Divizia B
- Season: 1964–65
- Promoted: Siderurgistul Galați Știința Timișoara
- Relegated: Tractorul Brașov Sătmăreana Satu Mare Chimia Făgăraș CFR Timișoara

= 1964–65 Divizia B =

The 1964–65 Divizia B was the 25th season of the second tier of the Romanian football league system.

The format has been maintained to two series, each of them having 14 teams. At the end of the season the winners of the series promoted to Divizia A and the last two places from each series relegated to Divizia C.

== Team changes ==

===To Divizia B===
Promoted from Divizia C
- CFR Roșiori
- Laminorul Brăila
- Recolta Carei
- Vagonul Arad

Relegated from Divizia A
- Știința Timișoara
- Siderurgistul Galați

===From Divizia B===
Relegated to Divizia C
- Ceahlăul Piatra Neamț
- Arieșul Turda
- Foresta Fălticeni
- Flamura Roșie Oradea

Promoted to Divizia A
- Știința Craiova
- Minerul Baia Mare

=== Renamed teams ===
ASMD Satu Mare was renamed as Sătmăreana Satu Mare.

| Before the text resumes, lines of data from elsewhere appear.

(** [a and b] in a condition: [b] is evaluated only when [a] is true. *)
Definition and_then (a b : M bool) : M bool := x <- a ;; if x then b else ret false.

(** [if c: body] *)
Definition when (c : bool) (body : M unit) : M unit := if c then body else ret tt.

(** The object bound to the parameter when the body ends, normally or by a
    raise: what [return data] returns on both paths. *)
Definition final {A} (body : M A) (s : pyval) : pyval := snd (body s).

(** ** The payload normalizers *)

(** [sum(vs)]: left-to-right addition starting from the int [0], each float
    sum rounded as it is made. *)
Definition py_sum (vs : list pyval) : exn pyval :=
  fold_left (fun acc v => a <~ acc ;; py_add a v) vs (Ok (VInt 0)).

(** [[dp.get('value', 0) for dp in data_points if 'value' in dp]] *)
Fixpoint bpm_values_of (data_points : list pyval) : exn (list pyval) :=
  match data_points with
  | [] => Ok []
  | dp :: rest =>
      c <~ py_contains "value" dp ;;
      if c then
        v <~ py_get dp "value" (VInt 0) ;;
        vs <~ bpm_values_of rest ;;
        Ok (v :: vs)
      else bpm_values_of rest
  end.

Definition stage_mapping : list (string * list string) :=
  [ ("light", ["light"; "light_sleep"]);
    ("deep", ["deep"; "deep_sleep"; "slow_wave"]);
    ("rem", ["rem"; "rem_sleep"; "rapid_eye_movement"]);
    ("awake", ["awake"; "wake"; "wakefulness"]) ].

(** The inner loop over the variations of one standard stage. *)
Fixpoint scan_variations (stages : pyval) (standard_stage : string)
    (variations : list string) (normalized_stages : gmap string pyval)
    : exn (gmap string pyval) :=
  match variations with
  | [] => Ok normalized_stages
  | variation :: rest =>
      c <~ py_contains variation stages ;;
      if c then
        v <~ py_getitem stages variation ;;
        scan_variations stages standard_stage rest (<[standard_stage := v]> normalized_stages)
      else scan_variations stages standard_stage rest normalized_stages
  end.

(** The outer loop over [stage_mapping.items()]. *)
Fixpoint scan_stages (stages : pyval) (mapping : list (string * list string))
    (normalized_stages : gmap string pyval) : exn (gmap string pyval) :=
  match mapping with
  | [] => Ok normalized_stages
  | (standard_stage, variations) :: rest =>
      ns <~ scan_variations stages standard_stage variations normalized_stages ;;
      scan_stages stages rest ns
  end.

Section Normalizers.

(** [json.loads]: the decoded value, or the exception it raises. *)
Variable json_loads : string -> exn pyval.

(** [if isinstance(data, str): data = json.loads(data)] *)
Definition decode_if_str : M unit :=
  s <- read ;;
  match s with
  | VStr text => v <- lift (json_loads text) ;; rebind v
  | _ => ret tt
  end.

(** *** [normalize_heart_rate] (lines 90-133) *)

(** 1. Convert from normalized values (0-1) to BPM (lines 101-109). *)
Definition heart_rate_from_normalized : M unit :=
  c <- and_then (contains "normalized")
                (u <- get "unit" VNone ;; ret (py_eq_str u "normalized")) ;;
  when c (
    c' <- and_then (a <- get "avg_normalized" (VInt 0) ;; lift (py_gt_int a 0))
                   (a <- get "avg_normalized" (VInt 0) ;; lift (py_lt_int a 1)) ;;
    when c' (
      let min_hr := 40 in
      let max_hr := 220 in
      let range_hr := max_hr - min_hr in
      a <- getitem "avg_normalized" ;;
      p <- lift (py_mul a (VInt range_hr)) ;;
      r <- lift (py_add (VInt min_hr) p) ;;
      setitem "avg_bpm" r ;;
      setitem "unit" (VStr "bpm"))).

(** 2. Ensure 'bpm' is the unit (lines 111-116). *)
Definition heart_rate_unit : M unit :=
  c <- contains "unit" ;;
  if c then
    u <- getitem "unit" ;;
    l <- lift (py_lower u) ;;
    when (bool_decide (l ∈ ["bpm"; "beats_per_minute"; "beats per minute"]))
         (setitem "unit" (VStr "bpm"))
  else setitem "unit" (VStr "bpm").

(** 3. If avg_hr exists but avg_bpm doesn't, copy the value (lines 118-120). *)
Definition heart_rate_from_avg_hr : M unit :=
  c <- and_then (contains "avg_hr") (not_contains "avg_bpm") ;;
  when c (v <- getitem "avg_hr" ;; setitem "avg_bpm" v).

(** 4. Default values if missing: the mean of the data points (lines 122-128). *)
Definition heart_rate_from_data_points : M unit :=
  c <- and_then (not_contains "avg_bpm") (contains "data_points") ;;
  when c (
    data_points <- get "data_points" (VList []) ;;
    c' <- and_then (ret (py_truth data_points))
                   (n <- lift (py_len data_points) ;; ret (0 <? n)) ;;
    when c' (
      items <- lift (py_iter data_points) ;;
      bpm_values <- lift (bpm_values_of items) ;;
      when (py_truth (VList bpm_values)) (
        total <- lift (py_sum bpm_values) ;;
        n <- lift (py_len (VList bpm_values)) ;;
        avg <- lift (py_truediv total (VInt n)) ;;
        setitem "avg_bpm" avg))).

(** The body of the [try] block (lines 95-128). *)
Definition heart_rate_body : M unit :=
  decode_if_str ;;
  heart_rate_from_normalized ;;
  heart_rate_unit ;;
  heart_rate_from_avg_hr ;;
  heart_rate_from_data_points.

(** [None] is returned at once; otherwise both [return] statements, the one
    that ends the [try] block and the one of the [except] clause, return
    the object bound to the parameter at that point. *)
Definition normalize_heart_rate (heart_rate_data : pyval) : pyval :=
  if is_none heart_rate_data then VNone
  else final heart_rate_body heart_rate_data.

(** *** [normalize_activity] (lines 136-181) *)

(** 1. Normalize distance to meters (lines 145-160). *)
Definition activity_distance : M unit :=
  c <- contains "distance" ;;
  when c (
    distance <- getitem "distance" ;;
    u <- get "distance_unit" (VStr "meters") ;;
    distance_unit <- lift (py_lower u) ;;
    (if bool_decide (distance_unit = "km") || bool_decide (distance_unit = "kilometers") then
       p <- lift (py_mul distance (VInt 1000)) ;; setitem "distance_meters" p
     else if bool_decide (distance_unit = "mi") || bool_decide (distance_unit = "miles") then
       p <- lift (py_mul distance (VFloat 1609.34)) ;; setitem "distance_meters" p
     else if bool_decide (distance_unit = "ft") || bool_decide (distance_unit = "feet") then
       p <- lift (py_mul distance (VFloat 0.3048)) ;; setitem "distance_meters" p
     else setitem "distance_meters" distance) ;;
    setitem "distance_unit" (VStr "meters")).

(** 2. Normalize calories (lines 162-172). *)
Definition activity_calories : M unit :=
  c1 <- and_then (contains "calories") (not_contains "total_calories") ;;
  if c1 then v <- getitem "calories" ;; setitem "total_calories" v
  else
    c2 <- and_then (contains "active_calories") (not_contains "total_calories") ;;
    when c2 (
      c3 <- contains "duration_ms" ;;
      if c3 then
        duration_ms <- getitem "duration_ms" ;;
        hours <- lift (py_truediv duration_ms (VInt (1000 * 60 * 60))) ;;
        rate <- lift (py_truediv (VInt 1800) (VInt 24)) ;;
        bmr_calories <- lift (py_mul rate hours) ;;
        active <- getitem "active_calories" ;;
        total <- lift (py_add active bmr_calories) ;;
        setitem "total_calories" total
      else
        active <- getitem "active_calories" ;;
        setitem "total_calories" active).

(** 3. Normalize steps (ensure it's an integer) (lines 174-176). *)
Definition activity_steps : M unit :=
  c <- and_then (contains "steps") (v <- getitem "steps" ;; ret (negb (is_none v))) ;;
  when c (
    v <- getitem "steps" ;;
    f <- lift (py_float v) ;;
    n <- lift (int_of_float f) ;;
    setitem "steps" (VInt n)).

Definition activity_body : M unit :=
  decode_if_str ;;
  activity_distance ;;
  activity_calories ;;
  activity_steps.

Definition normalize_activity (activity_data : pyval) : pyval :=
  if is_none activity_data then VNone
  else final activity_body activity_data.

(** *** [normalize_sleep] (lines 184-234) *)

(** 1. Normalize sleep duration to milliseconds (lines 193-208). *)
Definition sleep_duration : M unit :=
  c <- and_then (contains "sleep_duration") (not_contains "sleep_duration_ms") ;;
  when c (
    duration <- getitem "sleep_duration" ;;
    u <- get "duration_unit" (VStr "seconds") ;;
    duration_unit <- lift (py_lower u) ;;
    (if bool_decide (duration_unit = "seconds") || bool_decide (duration_unit = "s") then
       p <- lift (py_mul duration (VInt 1000)) ;; setitem "sleep_duration_ms" p
     else if bool_decide (duration_unit = "minutes") || bool_decide (duration_unit = "min") then
       p <- lift (p1 <~ py_mul duration (VInt 60) ;; py_mul p1 (VInt 1000)) ;;
       setitem "sleep_duration_ms" p
     else if bool_decide (duration_unit = "hours") || bool_decide (duration_unit = "h") then
       p <- lift (p1 <~ py_mul duration (VInt 60) ;;
                  p2 <~ py_mul p1 (VInt 60) ;;
                  py_mul p2 (VInt 1000)) ;;
       setitem "sleep_duration_ms" p
     else setitem "sleep_duration_ms" duration) ;;
    setitem "duration_unit" (VStr "ms")).

(** 2. Normalize sleep stages (lines 210-229). *)
Definition sleep_stages : M unit :=
  c <- contains "stages" ;;
  when c (
    stages <- getitem "stages" ;;
    normalized_stages <- lift (scan_stages stages stage_mapping ∅) ;;
    setitem "normalized_stages" (VDict normalized_stages)).

Definition sleep_body : M unit :=
  decode_if_str ;;
  sleep_duration ;;
  sleep_stages.

Definition normalize_sleep (sleep_data : pyval) : pyval :=
  if is_none sleep_data then VNone
  else final sleep_body sleep_data.

End Normalizers.

(** ** Timestamps *)

(** The date and time libraries the script calls. *)
Class DateLib : Type := {
  (** [datetime.datetime] *)
  datetime : Type;
  (** [dateutil.parser.parse(s)] *)
  parse : string -> exn datetime;
  (** [dt.tzinfo is None] *)
  tzinfo_is_none : datetime -> bool;
  (** [pytz.timezone('America/New_York').localize(dt)] *)
  localize : datetime -> exn datetime;
  (** [dt.astimezone(pytz.UTC)] *)
  astimezone_utc : datetime -> exn datetime;
  (** [str(dt)] *)
  str_of : datetime -> string;
  (** The instant an aware datetime denotes, in microseconds since the epoch. *)
  instant : datetime -> Z;
}.

(** What the idempotence of the conversion needs from the libraries:
    converting an aware datetime to UTC keeps its instant; the rendering of
    a UTC datetime parses back to an aware datetime for the same instant;
    and an aware datetime for an instant that UTC can represent converts
    to UTC. *)
Class DateLibLaws (L : DateLib) : Prop := {
  astimezone_utc_instant :
    forall x u, tzinfo_is_none x = false -> astimezone_utc x = Ok u -> instant u = instant x;
  parse_str_of_utc :
    forall x u, astimezone_utc x = Ok u ->
      exists r, parse (str_of u) = Ok r /\ tzinfo_is_none r = false /\ instant r = instant u;
  astimezone_utc_defined :
    forall x u r, astimezone_utc x = Ok u -> tzinfo_is_none r = false -> instant r = instant u ->
      exists u', astimezone_utc r = Ok u';
}.

(** [try: body except Exception as e: handler] *)
Definition try_except {A} (body : exn A) (handler : pyexn -> exn A) : exn A :=
  match body with
  | Ok a => Ok a
  | Raise e => handler e
  end.

Section Timestamps.

Context {L : DateLib}.

(** [convert_to_utc] (lines 70-87). The handler also prints a diagnostic,
    which the model does not record. *)
Definition convert_to_utc (timestamp_str : option string) : exn (option datetime) :=
  match timestamp_str with
  | None => Ok None
  | Some s =>
      try_except
        (dt <~ parse s ;;
         dt <~ (if tzinfo_is_none dt then localize dt else Ok dt) ;;
         utc_dt <~ astimezone_utc dt ;;
         Ok (Some utc_dt))
        (fun _ => Ok None)
  end.

End Timestamps.

(** ** Rows *)

(** A row of [wearable_df]: the columns the normalization reads ([row_id]
    is the column [_id]). *)
Record raw_row : Type := {
  row_id : string;
  user_id : string;
  data_type : string;
  start_date : option string;
  end_date : option string;
  date : option string;
  heart_rate : pyval;
  activity : pyval;
  sleep : pyval;
}.

(** A row of [normalized_df]: the source row and the six added columns. *)
Record normalized_row {L : DateLib} : Type := {
  source : raw_row;
  start_date_utc : option datetime;
  end_date_utc : option datetime;
  date_utc : option datetime;
  normalized_heart_rate : pyval;
  normalized_activity : pyval;
  normalized_sleep : pyval;
}.

Section Rows.

Context {L : DateLib}.
Variable json_loads : string -> exn pyval.

(** The chain of [withColumn] calls (lines 243-249), on one row. The model stops at the
    value each function returns. *)
Definition normalized_df (row : raw_row) : exn normalized_row :=
  s <~ convert_to_utc (start_date row) ;;
  e <~ convert_to_utc (end_date row) ;;
  d <~ convert_to_utc (date row) ;;
  Ok {| source := row;
        start_date_utc := s;
        end_date_utc := e;
        date_utc := d;
        normalized_heart_rate := normalize_heart_rate json_loads (heart_rate row);
        normalized_activity := normalize_activity json_loads (activity row);
        normalized_sleep := normalize_sleep json_loads (sleep row) |}.

End Rows.

(** A dict literal. *)
Definition mk_dict (items : list (string * pyval)) : pyval := VDict (list_to_map items).

(** [field v k]: the value under key [k] when [v] is a dict that has it. *)
Definition field (v : pyval) (k : string) : option pyval :=
  match v with VDict m => m !! k | _ => None end.

(** ** Frame reasoning for normalizer bodies *)

(** [extends W d d']: [d'] agrees with [d] outside the keys [W] and has
    every key of [d]. *)
Definition extends (W : list string) (d d' : gmap string pyval) : Prop :=
  (forall k, k ∉ W -> d' !! k = d !! k) /\ (forall k, is_Some (d !! k) -> is_Some (d' !! k)).

(** [frames W m]: started on a dict, [m] ends on a dict that extends it on
    [W], whether it returns or raises. *)
Definition frames (W : list string) {A} (m : M A) : Prop :=
  forall d, exists r d', m (VDict d) = (r, VDict d') /\ extends W d d'.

CSM Cluj was renamed as Clujeana Cluj.

Laminorul Brăila was renamed as Constructorul Brăila.

=== Other teams ===
Constructorul Brăila (at that time Progresul Brăila) was relegated to the Local Championship (equivalent of Liga IV or Divizia D) at the end of the 1962–63 Divizia B season due to match fixing. After relegation, a new entity, Laminorul Brăila was enrolled in the re-established Divizia C, the new entity also merging with the old one thus becoming its successor. In this way it was possible that after a single season of absence the team would re-appear in the Divizia B, this time under the name of Constructorul Brăila.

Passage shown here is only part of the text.